Content and research objectives
Hardware parallelism ranges from machine instructions to global compute sites. Similarly, software parallelism ranges from scalar instructions to global job queues. Exploiting the available hardware parallelism even at a single level is notoriously challenging. This is partly due to difficulty in exposing and expressing parallelism in applications.
The project will answer the question: Given massive parallelism, at multiple levels and of diverse forms and granularities, how can it be exposed, expressed, and exploited such that execution times are reduced, performance targets are achieved, and acceptable efficiency is maintained?
This project concentrates on scheduling and load balancing.

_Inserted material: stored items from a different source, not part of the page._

Lemma kbdgetc_drains k m q :
  kb_shift k = mask m -> kb_pending (kb_dev k) = q -> Forall in_u8 q ->
  exists k', drains kbdgetc k (keys m q).2 k' /\ kb_shift k' = mask (keys m q).1 /\ kb_pending (kb_dev k') = [].
Proof.
  intros Hm Hq H8. revert k m Hm Hq. induction H8 as [|b q Hb _ IH]; intros k m Hm Hq;
    destruct (wp_inv _ _ _ (kb_status (kb_dev k))) as (st & d1 & E1 & Hp1 & Hst).
  - exists (Kbd d1 (kb_shift k)). split; [|cbn; split; [done|congruence]]. eapply drains_end with (c := -1); [|lia].
    unfold kbdgetc, kport, zoom, mbind, M_bind. cbn [view]. rewrite E1. cbn [update]. by rewrite (proj2 Hst Hq).
  - rewrite Hq in Hp1. destruct (wp_inv _ _ _ (kb_data d1 b q Hp1)) as (v & d2 & E2 & -> & Hp2).
    destruct (scancode_key m b Hb) as [Esc Hc]. destruct (IH (Kbd d2 (mask (key m b).1)) (key m b).1 eq_refl Hp2) as (k' & Hd & Hk').
    exists k'. split; [|done]. cbn [keys fst snd]. eapply drains_next; [| |exact Hd]; [|apply Hc].
    unfold kbdgetc, kport, zoom, mbind, M_bind. cbn [view]. rewrite E1. cbn [update].
    destruct (Z.eqb_spec (Z.land st KBS_DIB) 0) as [Ez|_]; [apply Hst in Ez; congruence|].
    cbn [view update kb_dev kb_shift]. rewrite E2. unfold get. cbn [kb_shift kb_dev]. by rewrite Hm, Esc.
Qed.

(** The keyboard interrupt implements typing. With any bytes waiting in
    the controller, in any state of the modifier keys, kbdintr reads them all
    and returns; the modifier keys are then as the bytes leave them, and the
    lines of the console and its echo are those of the characters that the
    keys mean, put through the line discipline. *)
Theorem kbdintr_types k m q s l :
  kb_shift k = mask m -> kb_pending (kb_dev k) = q -> Forall in_u8 q ->
  cons_rep s l -> cons_ready s ->
  wp (kbdintr (length q)) (k, s) (fun _ ks =>
    kb_pending (kb_dev ks.1) = [] /\ kb_shift ks.1 = mask (keys m q).1 /\
    cons_rep ks.2 (type_chars l (keys m q).2).1 /\ cons_ready ks.2 /\
    exists dump, serial ks.2 = serial s ++ (type_chars l (keys m q).2).2 ++ dump /\ (16 ∉ (keys m q).2 -> dump = [])).
Proof.
  intros Hm Hq H8 Hrep Hready. destruct (kbdgetc_drains k m q Hm Hq H8) as (k' & Hd & Hm' & Hq').
  eapply (consoleintr_from_drains kbdgetc procdump _ _ _ _ _ _ Hd); [rewrite length_keys; lia|].
  eapply wp_mono; [|apply (consoleintr_refines procdump procdump_prints _ s l Hrep Hready); by apply keys_chars].
  intros [] s' H. by split; [|split].
Qed.

End kbdintr.

(** ** A controller that is a queue *)

#[global] Instance queue_ports : Ports (list Z) := {|
  inb p := fun q => if p =? KBSTATP then Ret (match q with [] => 0 | _ => KBS_DIB end) q
                    else match q with [] => Ret 0 [] | b :: q => Ret (u8 b) q end;
  outb p v := mret tt;
  insl p n := mret [];
  outsl p bs := mret tt
|}.

#[global] Instance queue_ok : PortsOk (list Z).
Proof.
  split; [|done]. intros p q. unfold wp, wpe, inb, queue_ports.
  destruct (p =? KBSTATP), q; try apply u8_range; unfold in_u8, KBS_DIB; lia.
Qed.


#[global] Instance queue_kbd : KbdQueue (list Z).
Proof.
  refine {| kb_pending := fmap u8 |}.
  - intros q. apply (wp_intro _ _ (match q with [] => 0 | _ => KBS_DIB end) q); [done|]. split; [done|]. by destruct q.
  - intros [|b' q'] b q; [done|]. cbn. by intros [= <- <-].
Defined.

(** Shift down, a, shift up, the extended prefix with the keypad's return. *)
Definition demo_keys : list Z := [0x2A; 0x1E; 0xAA; 0xE0; 0x1C].

Definition no_mods : mods := Mods false false false false false false false.

Lemma kbdgetc_typed_witness :
  wp kbdgetc (Kbd demo_keys 0) (fun c k' => kbd_ok k' /\ 0 <= kb_shift k' < 128 /\ (c = -1 \/ in_u8 c)).
Proof. apply kbdgetc_typed. by exists no_mods. Defined.

Lemma kbdintr_types_witness :
  wp (kbdintr (mret tt) 5) (Kbd demo_keys 0, empty_console) (fun _ ks =>
    kb_pending (kb_dev ks.1) = [] /\ kb_shift ks.1 = 0 /\ cons_rep ks.2 (Lines [65; 10] []) /\ cons_ready ks.2 /\
    exists dump, serial ks.2 = [65; 10] ++ dump /\ (16 ∉ [0; 65; 0; 0; 10] -> dump = [])).
Proof.
  apply (kbdintr_types (mret tt)) with (m := no_mods) (q := demo_keys) (l := Lines [] []).
  - intros s Hs. apply wpe_ret. split; [done|]. exists []. by apply puts_nil, Hs.
  - done.
  - done.
  - by repeat constructor.
  - apply empty_console_rep.
  - split; [split; [cbn; lia|done]|done].
Defined.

In this project we propose a multilevel scheduling (MLS) approach for achieving scalable scheduling in large scale high performance computing systems across the multiple levels of parallelism, with a focus on software parallelism.
The MLS approach will leverage all available parallelism and address hardware heterogeneity in large scale high performance computers such that execution times are reduced, performance targets are achieved, and acceptable efficiency is maintained. The methodology for reaching the multilevel scheduling aims involves theoretical research studies, simulation, and experiments.
Scientific and social context of the research project
This project leverages the most efficient existing scheduling solutions to extend them beyond one or two levels, respectively, and to scale them out within single levels of parallelism.
The project aims to make a fundamental advance toward simpler to use large scale high performance computing systems, with impacts not only in the computer science community but also in all computational science domains.